IRODDI is an ambitious initiative that proposes the development of new greener processes for obtaining new bio-based products with specific properties/functionalities derived from the Free Fatty Acids (FFAs) contained in the deodorizer distillates residual streams of the deodorization process, the last step of the refining process of oils and fats. These newly obtained products will suppose an high added value for FFAs valorization in comparison to their conventional biodiesel application, as they will be used as (1) bio-compatible and eco-friendly surfactants with increased solubility in cold water (by chemical neutralization of FFAs with eco-friendly ILs), (2) biodegradable base-oils that can be directly used in the formulation of bio-lubricants (by enzymatic esterification of FFAs with glycerol) and (3) sustainable polyols for polyurethanes production (by chemical co-valorization of the base-oils obtained in the enzymatic processes of FFAs esterification). Moreover, in order to achieve the maximally possible added value of the deodorization distillates side streams, innovative technologies based on supercritical CO2 (scCO2) and ionic liquids extraction will be developed to isolate minor compounds with a high added-value under softer operational conditions, that will their high quality. One advantage of the IRODDI project is that the technologies developed could be applied individually or in an integrated process to maximize profits of deodorization distillates valorization. The outcomes of the project will be focused on the demonstration of the applicability of these components in different industrial sectors: food-grade detergents (surfactants), bio-lubricants (base-oils), adhesives (polyols), and cosmetics (minor compounds such as squalene).
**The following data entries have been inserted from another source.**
(** The middle of [zslDeleteNode]: the back pointer of the next node, or the
    tail. *)
Lemma relink_back (h : heap) z (l1 l2 : list item) xi :
  fields h (addr xi) = Some (el xi, sc xi, bwd l1, ht xi) → get_level h (addr xi) 0 = Some (next 0 l2) →
  Forall (λ it, (1 ≤ ht it)%nat) l2 →
  (∀ y l, l2 = y :: l → ∃ b, fields h (addr y) = Some (el y, sc y, b, ht y)) →
  ∃ h', (n ← h !! addr xi;
         l0 ← get_level h (addr xi) 0;
         match forward l0 with
         | Some y => h ← set_backward h y (backward n); Some (h, z)
         | None => Some (h, set_tail z (backward n))
         end) = Some (h', match l2 with [] => set_tail z (bwd l1) | _ => z end) ∧
    (∀ y l, l2 = y :: l → fields h' (addr y) = Some (el y, sc y, bwd l1, ht y)) ∧
    (∀ a, (∀ y l, l2 = y :: l → a ≠ addr y) → fields h' a = fields h a) ∧
    (∀ a j, get_level h' a j = get_level h a j).
Proof.
  intros Hf Hl Hpos Hy. destruct (fields_node _ _ _ _ _ _ Hf) as (n & Hn & _ & _ & Hb & _). rewrite Hn.
  cbn [mbind option_bind]. rewrite Hl. cbn [mbind option_bind]. destruct l2 as [|y l2]; cbn [next forward].
  - exists h. rewrite Hb. done.
  - apply Forall_cons in Hpos as [Hp _]. destruct (Nat.ltb_spec 0 (ht y)); [|lia]. cbn [forward].
    destruct (Hy y l2 eq_refl) as [b Hfy]. rewrite Hb.
    destruct (set_backward_ok h (addr y) (bwd l1) _ _ _ _ Hfy) as (h' & -> & Hf' & Hl').
    exists h'. split; [done|]. split; [|split; [|done]].
    + intros y' l [= <- _]. by rewrite Hf', decide_True.
    + intros a Ha. rewrite Hf', decide_False; [done|]. by eapply Ha.
Qed.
SUSTAINEXT is led by Natac and brings together 21 partners from Europe and Spain, 7 of them from the Extremadura region. The project will start in June 2023 and will last four and a half years. In summary, the technological objective of the project is to implement on an industrial scale a digital, dynamic, versatile, disruptive and multi-product biorefinery, with a processing capacity of 20,000 tonnes per year and following a NetZero Carbon strategy. This first-of-its-kind flagship will transform the plant-based ingredients sector, while showcasing and deploying a first-of its kind model likely to be replicable by the whole European bio-based industry. SUSTAINEXT aims to transform Natac's current production plant, located in Hervás in the north of Extremadura, into the most modern, digital, innovative and sustainable plant extracts factory in the world, placing the company and the region at the forefront of the sector at a global level. The model is based in the integration of the whole supply chain - from feedstock to end users - applying a disruptive circular model based on a smart dynamic analytical biorefinery (DYANA): a smart dynamic biorefining process for the cascade valorisation of feedstocks which is optimized batch-wise according to the initial composition of the feedstock to deliver maximum value with minimum environmental impact and ensure resource efficiency. DYANA will allow to achieve the complete valorisation of the processed feedstock with a zero-waste and zero-emissions ambition. SUSTAINEXT will be industrially deployed with six sustainably and locally sourced European feedstocks. Three medicinal and aromatic crops (rosemary, camomile, and lemon verbena) will be cultivated in Extremadura in disused tobacco fields as an alternative towards healthier crops, and also between solar panels (agrivoltaics) enhancing soil use. Three agro-industrial side streams (olive, artichoke/cardoon, and pomegranate) will showcase how biomass upcycling represents an opportunity to give a new life to certain underexploited bio-based feedstocks. SUSTAINEXT flagship will deliver 46 plant-based healthy extracts and functional ingredients out of which 13 are totally new on the market and 12 are newly produced in Europe. It will generate a revenue of 271 M€, will create more than 5,000 new green jobs (direct and indirect) and will have a decisive socioeconomic impact in Extremadura.